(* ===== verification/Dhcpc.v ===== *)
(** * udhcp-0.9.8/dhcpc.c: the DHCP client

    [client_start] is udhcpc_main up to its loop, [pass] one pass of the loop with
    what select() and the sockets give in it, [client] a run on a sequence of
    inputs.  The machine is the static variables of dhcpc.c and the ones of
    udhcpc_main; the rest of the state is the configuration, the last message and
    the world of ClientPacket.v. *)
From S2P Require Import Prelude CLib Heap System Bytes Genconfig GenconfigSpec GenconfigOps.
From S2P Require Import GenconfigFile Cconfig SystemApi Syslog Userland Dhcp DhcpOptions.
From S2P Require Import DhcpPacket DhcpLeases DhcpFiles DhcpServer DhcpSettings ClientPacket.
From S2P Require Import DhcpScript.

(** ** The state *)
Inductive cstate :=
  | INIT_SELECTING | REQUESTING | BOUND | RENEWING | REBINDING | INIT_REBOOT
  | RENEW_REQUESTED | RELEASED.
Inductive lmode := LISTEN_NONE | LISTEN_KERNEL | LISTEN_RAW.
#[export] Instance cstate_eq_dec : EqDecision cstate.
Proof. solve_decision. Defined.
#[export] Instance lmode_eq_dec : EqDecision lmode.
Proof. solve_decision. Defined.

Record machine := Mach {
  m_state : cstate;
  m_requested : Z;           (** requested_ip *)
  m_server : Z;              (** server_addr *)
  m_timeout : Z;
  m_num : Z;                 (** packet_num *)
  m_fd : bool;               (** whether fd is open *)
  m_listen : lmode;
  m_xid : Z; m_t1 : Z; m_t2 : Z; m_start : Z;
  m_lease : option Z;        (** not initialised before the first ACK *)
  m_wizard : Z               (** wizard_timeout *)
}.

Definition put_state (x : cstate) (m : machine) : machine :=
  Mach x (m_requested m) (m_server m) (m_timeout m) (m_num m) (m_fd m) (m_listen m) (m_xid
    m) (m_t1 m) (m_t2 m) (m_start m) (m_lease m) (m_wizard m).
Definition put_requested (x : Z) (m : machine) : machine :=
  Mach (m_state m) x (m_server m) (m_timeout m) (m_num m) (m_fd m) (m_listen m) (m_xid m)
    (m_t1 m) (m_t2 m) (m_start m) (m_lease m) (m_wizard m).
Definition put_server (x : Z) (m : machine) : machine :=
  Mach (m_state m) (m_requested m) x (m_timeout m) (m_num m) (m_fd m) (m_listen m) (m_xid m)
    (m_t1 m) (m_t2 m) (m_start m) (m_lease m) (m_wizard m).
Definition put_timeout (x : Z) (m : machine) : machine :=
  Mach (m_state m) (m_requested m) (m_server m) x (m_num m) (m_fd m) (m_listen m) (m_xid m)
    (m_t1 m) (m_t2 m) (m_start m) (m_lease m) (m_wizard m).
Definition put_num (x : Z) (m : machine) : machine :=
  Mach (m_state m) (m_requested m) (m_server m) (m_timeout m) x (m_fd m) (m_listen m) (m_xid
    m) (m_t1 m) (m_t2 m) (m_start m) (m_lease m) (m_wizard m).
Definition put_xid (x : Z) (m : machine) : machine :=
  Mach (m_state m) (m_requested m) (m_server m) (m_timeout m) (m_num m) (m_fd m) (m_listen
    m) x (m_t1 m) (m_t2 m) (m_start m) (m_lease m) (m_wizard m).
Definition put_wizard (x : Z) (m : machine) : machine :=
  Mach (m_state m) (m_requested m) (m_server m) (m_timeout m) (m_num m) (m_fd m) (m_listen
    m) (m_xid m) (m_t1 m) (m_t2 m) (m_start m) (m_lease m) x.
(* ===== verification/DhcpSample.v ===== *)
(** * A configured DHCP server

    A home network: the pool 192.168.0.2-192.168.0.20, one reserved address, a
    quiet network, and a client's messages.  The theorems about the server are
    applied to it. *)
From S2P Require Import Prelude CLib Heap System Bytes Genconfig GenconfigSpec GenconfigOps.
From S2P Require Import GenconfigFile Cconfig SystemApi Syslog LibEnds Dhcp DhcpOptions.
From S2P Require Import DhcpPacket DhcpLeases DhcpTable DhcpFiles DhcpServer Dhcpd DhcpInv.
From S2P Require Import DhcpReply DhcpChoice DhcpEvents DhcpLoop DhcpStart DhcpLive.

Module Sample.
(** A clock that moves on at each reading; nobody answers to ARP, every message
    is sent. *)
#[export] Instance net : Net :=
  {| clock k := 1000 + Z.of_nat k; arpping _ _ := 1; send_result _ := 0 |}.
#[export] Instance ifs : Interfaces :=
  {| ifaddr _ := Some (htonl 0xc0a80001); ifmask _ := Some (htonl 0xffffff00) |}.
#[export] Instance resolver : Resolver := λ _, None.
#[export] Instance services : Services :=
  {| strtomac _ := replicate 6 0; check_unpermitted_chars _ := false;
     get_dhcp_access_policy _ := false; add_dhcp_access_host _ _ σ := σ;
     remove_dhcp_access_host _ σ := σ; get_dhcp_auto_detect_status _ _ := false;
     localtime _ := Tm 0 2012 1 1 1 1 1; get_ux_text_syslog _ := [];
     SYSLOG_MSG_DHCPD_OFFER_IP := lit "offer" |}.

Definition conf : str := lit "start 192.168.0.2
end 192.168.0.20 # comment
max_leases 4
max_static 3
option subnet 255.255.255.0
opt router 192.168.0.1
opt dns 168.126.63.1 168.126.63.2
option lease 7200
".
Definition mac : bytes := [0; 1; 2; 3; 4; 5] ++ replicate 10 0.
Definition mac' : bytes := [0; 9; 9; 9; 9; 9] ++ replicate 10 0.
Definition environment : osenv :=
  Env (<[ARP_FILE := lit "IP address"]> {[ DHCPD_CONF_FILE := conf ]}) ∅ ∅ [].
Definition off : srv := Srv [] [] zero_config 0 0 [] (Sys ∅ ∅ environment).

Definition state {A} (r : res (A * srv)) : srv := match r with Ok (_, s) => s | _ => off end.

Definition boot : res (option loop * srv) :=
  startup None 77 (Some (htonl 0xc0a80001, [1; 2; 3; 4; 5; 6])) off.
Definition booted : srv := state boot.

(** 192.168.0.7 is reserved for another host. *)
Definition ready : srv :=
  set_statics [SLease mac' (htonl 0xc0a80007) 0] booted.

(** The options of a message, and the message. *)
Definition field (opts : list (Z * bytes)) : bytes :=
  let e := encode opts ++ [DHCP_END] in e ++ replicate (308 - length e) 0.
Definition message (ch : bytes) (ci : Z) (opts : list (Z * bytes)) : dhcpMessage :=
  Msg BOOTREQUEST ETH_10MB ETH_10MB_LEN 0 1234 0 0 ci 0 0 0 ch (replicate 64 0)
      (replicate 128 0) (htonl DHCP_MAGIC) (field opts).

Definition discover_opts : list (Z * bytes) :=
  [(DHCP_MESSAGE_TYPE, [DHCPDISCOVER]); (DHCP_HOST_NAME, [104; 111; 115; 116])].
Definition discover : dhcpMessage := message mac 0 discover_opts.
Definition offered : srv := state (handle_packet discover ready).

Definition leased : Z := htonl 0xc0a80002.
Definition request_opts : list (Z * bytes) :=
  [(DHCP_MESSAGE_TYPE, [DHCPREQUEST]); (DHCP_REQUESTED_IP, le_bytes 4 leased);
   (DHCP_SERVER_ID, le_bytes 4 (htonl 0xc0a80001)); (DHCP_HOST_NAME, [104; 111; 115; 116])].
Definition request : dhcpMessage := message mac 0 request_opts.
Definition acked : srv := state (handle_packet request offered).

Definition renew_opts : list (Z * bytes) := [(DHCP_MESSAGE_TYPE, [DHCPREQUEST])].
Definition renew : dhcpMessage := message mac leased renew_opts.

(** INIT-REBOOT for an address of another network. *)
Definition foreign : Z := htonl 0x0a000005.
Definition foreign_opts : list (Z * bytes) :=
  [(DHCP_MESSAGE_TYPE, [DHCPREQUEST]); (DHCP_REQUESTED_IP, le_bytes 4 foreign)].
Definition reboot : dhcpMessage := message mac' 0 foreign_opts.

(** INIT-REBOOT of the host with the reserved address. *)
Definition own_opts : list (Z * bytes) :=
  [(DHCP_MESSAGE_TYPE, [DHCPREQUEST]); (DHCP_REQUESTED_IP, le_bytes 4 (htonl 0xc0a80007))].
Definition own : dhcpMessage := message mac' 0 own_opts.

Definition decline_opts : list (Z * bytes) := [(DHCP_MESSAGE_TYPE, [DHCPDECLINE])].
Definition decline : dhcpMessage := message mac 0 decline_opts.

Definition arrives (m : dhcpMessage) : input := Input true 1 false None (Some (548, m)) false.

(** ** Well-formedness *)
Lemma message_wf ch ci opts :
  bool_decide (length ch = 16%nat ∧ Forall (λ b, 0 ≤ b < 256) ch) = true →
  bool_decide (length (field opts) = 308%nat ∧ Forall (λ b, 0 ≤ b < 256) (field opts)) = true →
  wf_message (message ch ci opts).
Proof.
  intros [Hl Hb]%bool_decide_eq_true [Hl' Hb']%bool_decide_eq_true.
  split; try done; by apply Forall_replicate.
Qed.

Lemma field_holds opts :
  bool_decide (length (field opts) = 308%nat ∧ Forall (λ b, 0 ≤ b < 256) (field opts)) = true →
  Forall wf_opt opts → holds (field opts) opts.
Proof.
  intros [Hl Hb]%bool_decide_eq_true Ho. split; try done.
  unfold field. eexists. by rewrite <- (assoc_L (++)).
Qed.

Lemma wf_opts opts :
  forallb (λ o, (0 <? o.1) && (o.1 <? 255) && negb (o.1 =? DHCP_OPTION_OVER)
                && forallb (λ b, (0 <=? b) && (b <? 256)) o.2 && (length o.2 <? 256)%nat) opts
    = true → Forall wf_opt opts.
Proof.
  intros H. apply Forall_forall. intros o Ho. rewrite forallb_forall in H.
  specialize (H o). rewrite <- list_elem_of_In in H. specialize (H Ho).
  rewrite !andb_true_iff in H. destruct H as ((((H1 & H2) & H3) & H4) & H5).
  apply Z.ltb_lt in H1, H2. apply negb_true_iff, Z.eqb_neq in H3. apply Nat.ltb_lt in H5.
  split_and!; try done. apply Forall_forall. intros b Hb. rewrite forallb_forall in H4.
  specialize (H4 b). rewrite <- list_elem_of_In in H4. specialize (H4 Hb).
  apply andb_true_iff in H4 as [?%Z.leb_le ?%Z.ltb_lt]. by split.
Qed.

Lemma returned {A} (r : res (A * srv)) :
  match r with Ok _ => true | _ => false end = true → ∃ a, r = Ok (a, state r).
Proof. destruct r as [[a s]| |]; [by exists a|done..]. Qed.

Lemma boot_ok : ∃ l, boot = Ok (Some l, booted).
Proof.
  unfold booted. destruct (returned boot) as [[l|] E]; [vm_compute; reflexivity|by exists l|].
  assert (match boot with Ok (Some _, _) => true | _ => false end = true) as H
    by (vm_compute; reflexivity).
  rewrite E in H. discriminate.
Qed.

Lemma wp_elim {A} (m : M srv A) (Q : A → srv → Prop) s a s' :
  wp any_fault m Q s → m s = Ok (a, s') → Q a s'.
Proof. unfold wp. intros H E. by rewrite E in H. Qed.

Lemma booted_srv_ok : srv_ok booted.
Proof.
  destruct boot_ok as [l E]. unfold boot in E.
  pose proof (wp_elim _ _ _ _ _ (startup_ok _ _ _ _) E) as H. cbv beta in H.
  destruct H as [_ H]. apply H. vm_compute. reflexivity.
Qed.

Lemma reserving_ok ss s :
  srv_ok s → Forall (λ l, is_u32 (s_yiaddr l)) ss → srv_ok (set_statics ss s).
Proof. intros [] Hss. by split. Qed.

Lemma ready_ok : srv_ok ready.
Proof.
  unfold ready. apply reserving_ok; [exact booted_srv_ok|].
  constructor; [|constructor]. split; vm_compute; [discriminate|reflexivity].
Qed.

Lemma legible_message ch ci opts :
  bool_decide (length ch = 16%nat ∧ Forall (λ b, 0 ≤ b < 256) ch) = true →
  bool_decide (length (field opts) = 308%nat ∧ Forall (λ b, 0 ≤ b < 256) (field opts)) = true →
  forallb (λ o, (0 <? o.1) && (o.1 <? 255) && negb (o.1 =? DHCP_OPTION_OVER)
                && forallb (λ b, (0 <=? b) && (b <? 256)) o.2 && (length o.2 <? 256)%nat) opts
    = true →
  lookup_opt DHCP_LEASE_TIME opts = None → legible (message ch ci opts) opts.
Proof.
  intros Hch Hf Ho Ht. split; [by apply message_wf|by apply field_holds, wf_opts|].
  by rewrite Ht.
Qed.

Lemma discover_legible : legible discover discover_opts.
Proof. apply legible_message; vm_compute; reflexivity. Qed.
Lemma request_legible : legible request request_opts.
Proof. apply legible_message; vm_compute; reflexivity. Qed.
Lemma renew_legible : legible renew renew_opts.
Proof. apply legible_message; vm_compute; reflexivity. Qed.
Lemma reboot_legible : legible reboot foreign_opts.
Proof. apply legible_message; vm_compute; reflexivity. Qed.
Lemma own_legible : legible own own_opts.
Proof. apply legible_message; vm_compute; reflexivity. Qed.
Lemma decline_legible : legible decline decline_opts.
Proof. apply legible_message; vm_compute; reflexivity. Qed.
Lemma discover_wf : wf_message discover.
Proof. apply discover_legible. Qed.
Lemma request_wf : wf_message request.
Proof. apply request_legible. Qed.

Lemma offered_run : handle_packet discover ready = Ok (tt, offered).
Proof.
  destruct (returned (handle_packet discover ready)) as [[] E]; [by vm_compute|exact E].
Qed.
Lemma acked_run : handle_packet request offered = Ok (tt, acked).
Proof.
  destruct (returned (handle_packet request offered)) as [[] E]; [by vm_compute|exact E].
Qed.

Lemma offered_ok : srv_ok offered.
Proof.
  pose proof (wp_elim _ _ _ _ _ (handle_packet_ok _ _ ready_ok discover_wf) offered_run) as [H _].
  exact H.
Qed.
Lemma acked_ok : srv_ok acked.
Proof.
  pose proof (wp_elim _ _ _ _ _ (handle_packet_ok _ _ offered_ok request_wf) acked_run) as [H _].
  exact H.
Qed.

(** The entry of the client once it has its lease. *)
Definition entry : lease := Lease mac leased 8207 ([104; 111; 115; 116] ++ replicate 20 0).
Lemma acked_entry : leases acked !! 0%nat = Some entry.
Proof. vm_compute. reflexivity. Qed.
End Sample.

What you are asked to do: Exactly as written, please reproduce the lines from the first line of the data to the line containing "From S2P Require Import DhcpScript.", inclusive, and nothing else.

Answer to this problem:
(* ===== verification/Dhcpc.v ===== *)
(** * udhcp-0.9.8/dhcpc.c: the DHCP client

    [client_start] is udhcpc_main up to its loop, [pass] one pass of the loop with
    what select() and the sockets give in it, [client] a run on a sequence of
    inputs.  The machine is the static variables of dhcpc.c and the ones of
    udhcpc_main; the rest of the state is the configuration, the last message and
    the world of ClientPacket.v. *)
From S2P Require Import Prelude CLib Heap System Bytes Genconfig GenconfigSpec GenconfigOps.
From S2P Require Import GenconfigFile Cconfig SystemApi Syslog Userland Dhcp DhcpOptions.
From S2P Require Import DhcpPacket DhcpLeases DhcpFiles DhcpServer DhcpSettings ClientPacket.
From S2P Require Import DhcpScript.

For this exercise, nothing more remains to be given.